Government health care gone wild in US

NY Times:

For patients with prostate cancer, it is a common surgical procedure: a doctor implants dozens of radioactive seeds to attack the disease. But when Dr. Gary D. Kao treated one patient at the veterans’ hospital in Philadelphia, his aim was more than a little off.

Most of the seeds, 40 in all, landed in the patient’s healthy bladder, not the prostate.

It was a serious mistake, and under federal rules, regulators investigated. But Dr. Kao, with their consent, made his mistake all but disappear.

He simply rewrote his surgical plan to match the number of seeds in the prostate, investigators said.

The revision may have made Dr. Kao look better, but it did nothing for the patient, who had to undergo a second implant. It failed, too, resulting in an unintended dose to the rectum. Regulators knew nothing of this second mistake because no one reported it.

Two years later, in 2005, Dr. Kao rewrote another surgical plan after putting half the seeds in the wrong organ. Once again, regulators did not object.

Had the government responded more aggressively, it might have uncovered a rogue cancer unit at the hospital, one that operated with virtually no outside scrutiny and botched 92 of 116 cancer treatments over a span of more than six years — and then kept quiet about it, according to interviews with investigators, government officials and public records.

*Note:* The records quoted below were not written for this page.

(* ===== verification/UserLib.v ===== *)
(** The library of user programs: the system calls (lib/user/syscall.c), which pass their number
    and arguments on the stack, output to a file handle through a buffer (lib/user/console.c), and
    the start of a program (lib/user/entry.c). *)

From stdpp Require Import strings.
From S2P Require Import Prelude KMonad CString Bytes Arith Stdio StdioOk.

#[local] Ltac Zify.zify_post_hook ::= Z.to_euclidean_division_equations.

Lemma u32_s32 x : u32 (s32 x) = u32 x.
Proof. unfold wrapu, wraps. change (2 ^ 32) with 4294967296. change (2 ^ (32 - 1)) with 2147483648. lia. Qed.

(** ** System calls *)

Module Syscall.

Definition SYS_HALT : Z := 0.
Definition SYS_EXIT : Z := 1.
Definition SYS_EXEC : Z := 2.
Definition SYS_WAIT : Z := 3.
Definition SYS_CREATE : Z := 4.
Definition SYS_REMOVE : Z := 5.
Definition SYS_OPEN : Z := 6.
Definition SYS_FILESIZE : Z := 7.
Definition SYS_READ : Z := 8.
Definition SYS_WRITE : Z := 9.
Definition SYS_SEEK : Z := 10.
Definition SYS_TELL : Z := 11.
Definition SYS_CLOSE : Z := 12.
Definition SYS_MMAP : Z := 13.
Definition SYS_MUNMAP : Z := 14.
Definition SYS_CHDIR : Z := 15.
Definition SYS_MKDIR : Z := 16.
Definition SYS_READDIR : Z := 17.
Definition SYS_ISDIR : Z := 18.
Definition SYS_INUMBER : Z := 19.

(** A user program: its stack pointer, the words of its memory by address, and the kernel. *)
Record user (S : Type) := mkUser { esp : Z; words : Z -> Z; kernel : S }.
Arguments mkUser {S} _ _ _.
Arguments esp {S} _.
Arguments words {S} _ _.
Arguments kernel {S} _.

Section Calls.
(** [int $0x30]: the kernel reads the stack and the memory, may change the memory, and gives a
    value for the register eax; it leaves the stack pointer as it was. *)
Context {S : Type} (trap : Z -> (Z -> Z) -> K S (Z * (Z -> Z))).

Definition pushl (v : Z) : K (user S) unit :=
  modify (fun u => mkUser (u32 (esp u - 4)) (fun a => if a =? u32 (esp u - 4) then u32 v else words u a) (kernel u)).
Definition addl_esp (n : Z) : K (user S) unit := modify (fun u => mkUser (u32 (esp u + n)) (words u) (kernel u)).
Definition int_0x30 : K (user S) Z := fun u =>
  match trap (esp u) (words u) (kernel u) with
  | Ok ((eax, words'), s) => Ok (eax, mkUser (esp u) words' s)
  | Panic => Panic
  | NoFuel => NoFuel
  end.

Definition syscall0 (number : Z) : K (user S) Z := pushl number;; eax ← int_0x30; addl_esp 4;; mret (s32 eax).
Definition syscall1 (number arg0 : Z) : K (user S) Z := pushl arg0;; pushl number;; eax ← int_0x30; addl_esp 8;; mret (s32 eax).
Definition syscall2 (number arg0 arg1 : Z) : K (user S) Z :=
  pushl arg1;; pushl arg0;; pushl number;; eax ← int_0x30; addl_esp 12;; mret (s32 eax).
Definition syscall3 (number arg0 arg1 arg2 : Z) : K (user S) Z :=
  pushl arg2;; pushl arg1;; pushl arg0;; pushl number;; eax ← int_0x30; addl_esp 16;; mret (s32 eax).

Definition to_bool (m : K (user S) Z) : K (user S) bool := r ← m; mret (negb (r =? 0)).
(** [NOT_REACHED] aborts the program. *)
Definition halt : K (user S) unit := syscall0 SYS_HALT;; panic.
Definition exit (status : Z) : K (user S) unit := syscall1 SYS_EXIT status;; panic.
Definition exec (file : Z) : K (user S) Z := syscall1 SYS_EXEC file.
Definition wait (pid : Z) : K (user S) Z := syscall1 SYS_WAIT pid.
Definition create (file initial_size : Z) : K (user S) bool := to_bool (syscall2 SYS_CREATE file initial_size).
Definition remove (file : Z) : K (user S) bool := to_bool (syscall1 SYS_REMOVE file).
Definition open (file : Z) : K (user S) Z := syscall1 SYS_OPEN file.
Definition filesize (fd : Z) : K (user S) Z := syscall1 SYS_FILESIZE fd.
Definition read (fd buffer size : Z) : K (user S) Z := syscall3 SYS_READ fd buffer size.
Definition write (fd buffer size : Z) : K (user S) Z := syscall3 SYS_WRITE fd buffer size.
Definition seek (fd position : Z) : K (user S) unit := syscall2 SYS_SEEK fd position;; mret tt.
Definition tell (fd : Z) : K (user S) Z := r ← syscall1 SYS_TELL fd; mret (u32 r).
Definition close (fd : Z) : K (user S) unit := syscall1 SYS_CLOSE fd;; mret tt.
Definition mmap (fd addr : Z) : K (user S) Z := syscall2 SYS_MMAP fd addr.
Definition munmap (mapid : Z) : K (user S) unit := syscall1 SYS_MUNMAP mapid;; mret tt.
Definition chdir (dir : Z) : K (user S) bool := to_bool (syscall1 SYS_CHDIR dir).
Definition mkdir (dir : Z) : K (user S) bool := to_bool (syscall1 SYS_MKDIR dir).
Definition readdir (fd name : Z) : K (user S) bool := to_bool (syscall2 SYS_READDIR fd name).
Definition isdir (fd : Z) : K (user S) bool := to_bool (syscall1 SYS_ISDIR fd).
Definition inumber (fd : Z) : K (user S) Z := syscall1 SYS_INUMBER fd.

(** [_start]: the program ends with the result of [main] as its status. *)
Definition _start (main : Z -> Z -> K (user S) Z) (argc argv : Z) : K (user S) unit := status ← main argc argv; exit status.
End Calls.

(** *** What the kernel gets *)

Inductive request :=
| Halt | Exit (status : Z) | Exec (file : Z) | Wait (pid : Z) | Create (file initial_size : Z) | Remove (file : Z) | Open (file : Z)
| Filesize (fd : Z) | Read (fd buffer size : Z) | Write (fd buffer size : Z) | Seek (fd position : Z) | Tell (fd : Z) | Close (fd : Z)
| Mmap (fd addr : Z) | Munmap (mapid : Z) | Chdir (dir : Z) | Mkdir (dir : Z) | Readdir (fd name : Z) | Isdir (fd : Z) | Inumber (fd : Z).

(** The memory after pushing words, the last one first, on a stack that ended at [top]. *)
Fixpoint pushed (l : list Z) (top : Z) (w : Z -> Z) : Z -> Z :=
  match l with [] => w | v :: l' => fun a => if a =? top - 4 * len l then u32 v else pushed l' top w a end.
Lemma pushed_frame l top w i v : l !! i = Some v -> pushed l top w (top - 4 * len l + 4 * Z.of_nat i) = u32 v.
Proof.
  revert i. induction l as [|x l IH]; intros [|i] E; [done..| |]; cbn in E.
  - injection E as ->. cbn [pushed]. rewrite (proj2 (Z.eqb_eq _ _)) by lia. done.
  - cbn [pushed]. rewrite (proj2 (Z.eqb_neq _ _)) by lia. rewrite <- (IH i E). f_equal. cbn [length]. lia.
Qed.
Lemma pushed_others l top w a : a < top - 4 * len l \/ top <= a -> pushed l top w a = w a.
Proof. induction l as [|x l IH]; intros H; [done|]. cbn [pushed]. cbn [length] in *. rewrite (proj2 (Z.eqb_neq _ _)) by lia. apply IH. lia. Qed.

Section Requests.
Context {S : Type} (trap : Z -> (Z -> Z) -> K S (Z * (Z -> Z))).

(** What the program gets back. *)
Inductive reply := Nothing | Int (n : Z) | Bool (b : bool).
Definition call (r : request) : K (user S) reply :=
  match r with
  | Halt => halt trap;; mret Nothing
  | Exit status => exit trap status;; mret Nothing
  | Exec file => r ← exec trap file; mret (Int r)
  | Wait pid => r ← wait trap pid; mret (Int r)
  | Create file initial_size => b ← create trap file initial_size; mret (Bool b)
  | Remove file => b ← remove trap file; mret (Bool b)
  | Open file => r ← open trap file; mret (Int r)
  | Filesize fd => r ← filesize trap fd; mret (Int r)
  | Read fd buffer size => r ← read trap fd buffer size; mret (Int r)
  | Write fd buffer size => r ← write trap fd buffer size; mret (Int r)
  | Seek fd position => seek trap fd position;; mret Nothing
  | Tell fd => r ← tell trap fd; mret (Int r)
  | Close fd => close trap fd;; mret Nothing
  | Mmap fd addr => r ← mmap trap fd addr; mret (Int r)
  | Munmap mapid => munmap trap mapid;; mret Nothing
  | Chdir dir => b ← chdir trap dir; mret (Bool b)
  | Mkdir dir => b ← mkdir trap dir; mret (Bool b)
  | Readdir fd name => b ← readdir trap fd name; mret (Bool b)
  | Isdir fd => b ← isdir trap fd; mret (Bool b)
  | Inumber fd => r ← inumber trap fd; mret (Int r)
  end.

The team continued implants for a year even though the equipment that measured whether patients received the proper radiation dose was broken. The radiation safety committee at the Veterans Affairs hospital knew of this problem but took no action, records show.

...

The 92 implant errors resulted from a systemwide failure in which none of the safeguards that were supposed to protect veterans from poor medical care worked, an examination by The New York Times has found.

Peer review, a staple of every good hospital, in which colleagues examine one another’s work, did not exist in the unit. The V.A.’s radiation safety program; the Nuclear Regulatory Commission, which regulates the use of all nuclear materials; and the Joint Commission, a group that accredited the hospital, all failed to intervene; either their inspections had been limited or they had not acted decisively upon finding problems.

...
But they did cut cost by not doing the required checking. As a veteran I hope I am never subjected to this kind of malpractice. Unfortunately, as the President and the Democrat Congress push us closer to government health care we may all be subjected to this kind of care while waiting patiently to be patients.